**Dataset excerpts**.
————

Lemma addrs_nodup E s qs : owns E s qs -> NoDup (addrs qs).
Proof. by intros [[H _]]. Qed.

(** Frames and their packets do not depend on the rest of the heap. *)
Lemma packets_frame h h' (qs : list entry) :
  (forall a, a ∈ bufs_of qs -> bufs h' !! a = bufs h !! a) ->
  Forall (fun q => packet h (f_data (frame_of q)) (chain_of q) /\ all_owned (chain_of q) /\ chain_of q <> []) qs ->
  Forall (fun q => packet h' (f_data (frame_of q)) (chain_of q) /\ all_owned (chain_of q) /\ chain_of q <> []) qs.
Proof.
  intros Hf H. induction H as [|q qs (Hp & Ho & Hn) _ IH]; [done|]. rewrite bufs_of_cons in Hf. constructor.
  - split; [|done]. eapply packet_frame; [|exact Hp]. intros a Ha. apply Hf, elem_of_app. by left.
  - apply IH. intros a Ha. apply Hf, elem_of_app. by right.
Qed.

Lemma bufs_in_heap E s qs a : owns E s qs -> a ∈ bufs_of qs -> is_Some (bufs (heap s) !! a).
Proof.
  intros O Ha. apply list_elem_of_bind in Ha as (q & Ha & Hq). pose proof (o_packets _ _ _ O) as Hp.
  rewrite Forall_forall in Hp. destruct (Hp q Hq) as (Hpk & _). apply list_elem_of_fmap in Ha as ([b n] & -> & Hin).
  exists n. by eapply pseg_lookup; [apply Hpk|].
Qed.

Section lemmas.
Context (custom_free : Z -> PM unit).

Lemma free_packet_ok h p xs :
  packet h p xs -> all_owned xs -> xs <> [] ->
  exists h', free_packet custom_free p h = Val h' /\
    (forall a, a ∈ xs.*1 -> bufs h' !! a = None) /\ (forall a, a ∉ xs.*1 -> bufs h' !! a = bufs h !! a).
Proof.
  intros Hp Ho Hn. unfold free_packet.
  destruct (pbuf_free_ok custom_free (fuel_of h) h p xs) as (c & h' & -> & H); [done..|by apply Nat.lt_le_incl, (chain_fuel _ _ _ Hp)|].
  by exists h'.
Qed.

(** Only the contents of the heap matter. *)
Lemma owns_heap E s qs h : owns E s qs -> (forall a, bufs h !! a = bufs (heap s) !! a) -> owns E (set_heap h s) qs.
Proof.
  intros [O1 O2 O3 O4 O5 O6 O7 O8] Hh. constructor; try done.
  - eapply packets_frame; [|exact O3]. intros a _. apply Hh.
  - intros a Ha. cbn. rewrite Hh. by apply O5.
Qed.

(** A delivery that is freed at once leaves the heap as it was. *)
Lemma drop_ok E s qs xs :
  owns E s qs -> xs <> [] -> packet (add_bufs xs (heap s)) (first_of xs) xs -> all_owned xs ->
  Forall (fun x => bufs (heap s) !! fst x = None) xs ->
  exists h', free_packet custom_free (first_of xs) (add_bufs xs (heap s)) = Val h' /\ owns E (set_heap h' s) qs.
Proof.
  intros O Hn Hp Ho Hf. destruct (free_packet_ok _ _ _ Hp Ho Hn) as (h' & E' & Hin & Hout). exists h'. split; [done|].
  apply owns_heap; [done|]. intros a. destruct (decide (a ∈ xs.*1)) as [Ha|Ha].
  - rewrite Hin by done. apply list_elem_of_fmap in Ha as (x & -> & Hx). rewrite Forall_forall in Hf. by rewrite Hf.
  - rewrite Hout by done. by apply add_bufs_old.
Qed.

Lemma add_frame_ok E s qs xs mem f :
  owns E s qs -> zlen qs <= UDP_POOL_SIZE -> mem <> NULL -> frames_at s !! mem = None ->
  xs <> [] -> packet (add_bufs xs (heap s)) (f_data f) xs -> all_owned xs ->
  Forall (fun x => bufs (heap s) !! fst x = None) xs ->
  exists l n, HevList.hev_list_add_tail (frame_list s) (<[mem := HevList.mkLNode 0 0]> (lnodes s)) mem = Val (l, n) /\
    owns E (set_frames l n (<[mem := f]> (frames_at s)) (add_bufs xs (heap s)) (frames s + 1) s) (qs ++ [(mem, f, xs)]).
Proof.
  intros O Hz Hm Hfr Hn Hp Ho Hf. pose proof O as [O1 O2 O3 O4 O5 O6 O7 O8].
  assert (mem ∉ addrs qs) as Hni.
  { rewrite <- addrs_fst. apply not_elem_of_list_to_map_2. by rewrite <- O2. }
  assert (forall a, a ∈ xs.*1 -> a ∉ bufs_of qs) as Hap.
  { intros a Ha Hb. destruct (bufs_in_heap _ _ _ _ O Hb) as [n En]. apply list_elem_of_fmap in Ha as (x & -> & Hx).
    rewrite Forall_forall in Hf. by rewrite Hf in En. }
  destruct (HevList.add_tail_ok (<[mem := HevList.mkLNode 0 0]> (lnodes s)) (frame_list s) (addrs qs) mem (HevList.mkLNode 0 0))
    as (l & n & -> & Hl & _); [|done..|by rewrite lookup_insert_eq|].
  { destruct O1 as [Hnd Hs]. split; [done|]. eapply HevList.dseg_frame; [|exact Hs]. intros x Hx.
    rewrite lookup_insert_ne; [done|]. by intros ->. }
  exists l, n. split; [done|]. constructor.
  - unfold addrs. rewrite fmap_app. exact Hl.
  - cbn [frames_at set_frames]. rewrite O2, fmap_app. cbn. rewrite list_to_map_snoc; [done|]. by rewrite addrs_fst.
  - apply Forall_app. split; [|constructor; [by split_and!|constructor]]. eapply packets_frame; [|exact O3].
    intros a Ha. apply add_bufs_old. intros Hx. by apply (Hap a).
  - rewrite bufs_of_app. apply NoDup_app. split; [done|]. cbn. rewrite app_nil_r. split; [|apply Hp].
    intros a Ha Hx. by apply (Hap a).
  - intros a Ha. rewrite bufs_of_app in Ha. apply not_elem_of_app in Ha as [Ha Hb]. cbn in Hb. rewrite app_nil_r in Hb.
    cbn [heap set_frames]. rewrite add_bufs_old by done. by apply O5.
  - intros a Ha. rewrite bufs_of_app in Ha. apply elem_of_app in Ha as [Ha|Ha]; [by apply O6|]. cbn in Ha.
    rewrite app_nil_r in Ha. rewrite <- O5 by (by apply Hap). apply list_elem_of_fmap in Ha as (x & -> & Hx).
    rewrite Forall_forall in Hf. by apply Hf.
  - cbn [frames set_frames]. rewrite O7, zlen_app. done.
  - rewrite zlen_app. change (zlen [_]) with 1. lia.
Qed.

Lemma owns_source E s qs a p : owns E s qs -> owns E (set_source a p s) qs.
Proof. by intros []. Qed.

Lemma ld32_ok b : 4 <= zlen b -> exists v, ld32 b 0 = Val v.
Proof.
  intros H. unfold ld32. destruct (ld16_ok b 0) as [v ->]; [lia..|]. cbn [obind].
  destruct (ld16_ok b (0 + 2)) as [w ->]; [lia..|]. by eexists.
Qed.
Lemma cached_erase_ok fuel c xs a ys :
  queue c (xs ++ a :: ys) -> (length (xs ++ a :: ys) <= fuel)%nat ->
  exists c', hev_rbtree_cached_erase fuel c a = Val c' /\ queue c' (xs ++ ys) /\
    forall y, y ∉ xs ++ a :: ys -> cells (base c') !! y = cells (base c) !! y.
Proof.
  intros Hq Hf. pose proof (queue_nodup _ _ Hq) as ND. destruct Hq as [(t & Ht & Hrb & Ei) Hl].
  destruct (member_path a t) as (K & k & l & r & ->); [rewrite Ei; apply elem_of_app; right; left|].
  destruct (erase_ok fuel (base c) K k l a r Hrb Ht) as (s' & T & E & T' & R' & EI & O); [by rewrite Ei|].
  rewrite inorder_plug in Ei. cbn [inorder] in Ei. rewrite <- app_assoc, app_assoc in Ei. cbn [app] in Ei.
  assert (lefts K ++ inorder l = xs /\ inorder r ++ rights K = ys) as [E1 E2].
  { apply NoDup_app in ND as (_ & D & ND). apply NoDup_cons in ND as [ND _].
    apply app_eq_inv in Ei as [(z & -> & Ez)|(z & -> & Ez)]; (destruct z as [|b z]; [cbn in Ez; injection Ez as ->; by rewrite ?app_nil_r|]).
    - injection Ez as <- ->. exfalso. apply ND, elem_of_app. right. left.
    - injection Ez as <- ->. exfalso. apply (D a); [apply elem_of_app; right; left|left]. }
  unfold hev_rbtree_cached_erase.
  assert (exists lm, (if a =? leftmost c then let! (n, _) := hev_rbtree_node_next fuel a (base c) in Val n
    else Val (leftmost c)) = Val lm /\ lm = first_of (xs ++ ys)) as (lm & -> & ->).
  { rewrite Hl. destruct xs as [|x xs]; cbn [app first_of hd].
    - rewrite Z.eqb_refl, (next_ok fuel (base c) K k l a r) by (done || (rewrite inorder_plug; cbn [inorder]; rewrite <- app_assoc, app_assoc; cbn [app]; by rewrite Ei)).
      cbn [obind]. eexists. split; [done|]. by rewrite E2.
    - destruct (Z.eqb_spec a x) as [->|]; [|by eexists]. exfalso. apply NoDup_cons in ND as [ND _]. apply ND, elem_of_app. right. left. }
  cbn [obind]. rewrite E. cbn [obind]. eexists. split; [done|]. split; [constructor; cbn [base leftmost]|].
  - exists T. split_and!; [done..|]. by rewrite EI, <- E1, <- E2, <- app_assoc.
  - done.
  - intros y Hy. cbn [base]. apply O. rewrite inorder_plug. cbn [inorder]. rewrite <- app_assoc, app_assoc. cbn [app]. by rewrite Ei.
Qed.
(** [HEV_TASK_SCHED_REMOVE]: the current task leaves the scheduler. *)
Lemma stop_ok x xs ls zs t :
  sched_ok x xs ls zs -> current_task x ∈ xs -> tasks x !! current_task x = Some t ->
  let c := current_task x in
  (forall z n, z ∈ zs -> timer_nodes (timer x) !! z = Some n -> sleeper n <> c) ->
  exists x' us vs ls', leave_task HEV_TASK_SCHED_REMOVE x = Val x' /\ sched_ok x' (us ++ vs) ls' zs /\ xs = us ++ c :: vs /\
    ls ≡ₚ c :: ls' /\ timer x' = timer x /\
    tasks x' = (if ref_count t =? 1 then delete c (tasks x)
                else <[c := set_refs (ref_count t - 1) (set_state HEV_TASK_STOPPED t)]> (tasks x)).
Proof.
  intros S Hc Et c Hz. fold c in Et, Hc.
  assert (c ∈ ls) as Hl by (by eapply running_live). apply elem_of_Permutation in Hl as [ls' Pl].
  destruct (s_live _ _ _ _ S) as [Hnd _]. rewrite Pl in Hnd. apply NoDup_cons in Hnd as [Hnl Hnd].
  assert (zlen ls = zlen ls' + 1) as El by (unfold zlen; rewrite Pl; cbn [length]; lia).
  apply list_elem_of_split in Hc as (us & vs & E). destruct (counts_down _ _ _ _ _ _ _ S E) as [D1 D2].
  destruct (s_tasks _ _ _ _ S _ _ Et) as ([T1 T2 T3] & _). cbn [leave_task]. unfold hev_task_system_remove_current_task. fold c.
  rewrite (get_task_ok _ _ _ Et). cbn [obind]. destruct (raw_erase_ok x xs us c vs (s_queue _ _ _ _ S) E) as (c1 & E1 & Q1 & H1).
  change (running_tasks (put_task c (set_state HEV_TASK_STOPPED t) x)) with (running_tasks x). rewrite E1. cbn [obind].
  rewrite bool_decide_true by done.
  pose proof (removed_ok x xs ls zs ls' (total_task_count x - 1) us c vs c1 t (set_state HEV_TASK_STOPPED t) S E Et) as Sy.
  set (y := set_counts (total_task_count x - 1) (running_task_count x - 1) (set_running c1 (put_task c (set_state HEV_TASK_STOPPED t) x))) in Sy.
  assert (sched_ok y (us ++ vs) ls' zs) as Sy'.
  { apply Sy; try done; [|rewrite (s_total _ _ _ _ S); lia|pose proof (s_small _ _ _ _ S); lia].
    intros b. destruct (decide (b = c)) as [->|Hb]; cbn; [tauto|]. rewrite Pl, elem_of_cons. tauto. }
  clear Sy. destruct (task_unref_ok y (us ++ vs) ls' zs c (set_state HEV_TASK_STOPPED t) Sy') as (x' & Ex & Sx & Tx & _ & Mx); [apply lookup_insert_eq|done|].
  exists x', us, vs, ls'. split; [|split_and!; try done].
  - rewrite <- Ex. f_equal. unfold y, set_counts, set_running, put_task, set_tasks.
    cbn [total_task_count running_task_count timer current_task running_tasks all_tasks lnodes tasks]. by rewrite D1, D2.
  - rewrite Tx. unfold y. cbn [tasks set_counts set_running put_task set_tasks ref_count set_state].
    destruct (ref_count t =? 1); [by rewrite delete_insert_eq|by rewrite insert_insert_eq].
Qed.
(* ===== verification/TaskSystemFair.v ===== *)
(** * The scheduler starves no task

    A running task waits for a bounded number of rounds: every round raises the least
    key or lowers the number of tasks that have it, because a task that comes back does
    so with a larger key. *)

From Stdlib Require Import ZArith Lia Sorted.
From stdpp Require Import base list gmap numbers.
From S2P Require Import Prelude HevList RBTree RBTreeRep RBTreeIter RBTreeCached TaskSystem TaskSystemInv TaskSystemRun.
Import list_basics.list list_relations.list list_monad.list list_misc.list.
Import RBTreeCached TaskSystem TaskSystemInv TaskSystemRun.

Module TaskSystemFair.

Abbreviation RUNS x a := (has x (eq HEV_TASK_RUNNING) a).

(** No task has the real-time priority 0. *)
Record fair_task (t : HevTask) : Prop := {
  f_next : 1 <= next_priority t <= HEV_TASK_PRIORITY_MAX;
  f_key : 0 <= sched_key t;
  f_priority : state t = HEV_TASK_RUNNING -> 1 <= priority t <= HEV_TASK_PRIORITY_MAX;
  f_waiting : state t = HEV_TASK_WAITING -> 1 <= sched_key t <= HEV_TASK_PRIORITY_MAX;
}.

Definition fair (x : HevTaskSystemContext) : Prop := map_Forall (fun _ t => fair_task t) (tasks x).

(** From [x] to [y] running tasks stay as they are, and those that start to run have a
    key above [m]. *)
Record rising (m : Z) (x y : HevTaskSystemContext) : Prop := {
  r_old : forall a, RUNS x a -> RUNS y a /\ key y a = key x a;
  r_new : forall a, RUNS y a -> RUNS x a \/ m < key y a;
  r_fair : fair y;
  r_current : current_task y = current_task x;
}.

————

**Assignment**.
Of the entries listed above, reproduce only the lines starting at the line containing "exists l, n. split; [done|]. constructor." and ending at the line containing "Lemma cached_erase_ok fuel". Include both, exactly as they stand.

**Result**.
  exists l, n. split; [done|]. constructor.
  - unfold addrs. rewrite fmap_app. exact Hl.
  - cbn [frames_at set_frames]. rewrite O2, fmap_app. cbn. rewrite list_to_map_snoc; [done|]. by rewrite addrs_fst.
  - apply Forall_app. split; [|constructor; [by split_and!|constructor]]. eapply packets_frame; [|exact O3].
    intros a Ha. apply add_bufs_old. intros Hx. by apply (Hap a).
  - rewrite bufs_of_app. apply NoDup_app. split; [done|]. cbn. rewrite app_nil_r. split; [|apply Hp].
    intros a Ha Hx. by apply (Hap a).
  - intros a Ha. rewrite bufs_of_app in Ha. apply not_elem_of_app in Ha as [Ha Hb]. cbn in Hb. rewrite app_nil_r in Hb.
    cbn [heap set_frames]. rewrite add_bufs_old by done. by apply O5.
  - intros a Ha. rewrite bufs_of_app in Ha. apply elem_of_app in Ha as [Ha|Ha]; [by apply O6|]. cbn in Ha.
    rewrite app_nil_r in Ha. rewrite <- O5 by (by apply Hap). apply list_elem_of_fmap in Ha as (x & -> & Hx).
    rewrite Forall_forall in Hf. by apply Hf.
  - cbn [frames set_frames]. rewrite O7, zlen_app. done.
  - rewrite zlen_app. change (zlen [_]) with 1. lia.
Qed.

Lemma owns_source E s qs a p : owns E s qs -> owns E (set_source a p s) qs.
Proof. by intros []. Qed.

Lemma ld32_ok b : 4 <= zlen b -> exists v, ld32 b 0 = Val v.
Proof.
  intros H. unfold ld32. destruct (ld16_ok b 0) as [v ->]; [lia..|]. cbn [obind].
  destruct (ld16_ok b (0 + 2)) as [w ->]; [lia..|]. by eexists.
Qed.
Lemma cached_erase_ok fuel c xs a ys :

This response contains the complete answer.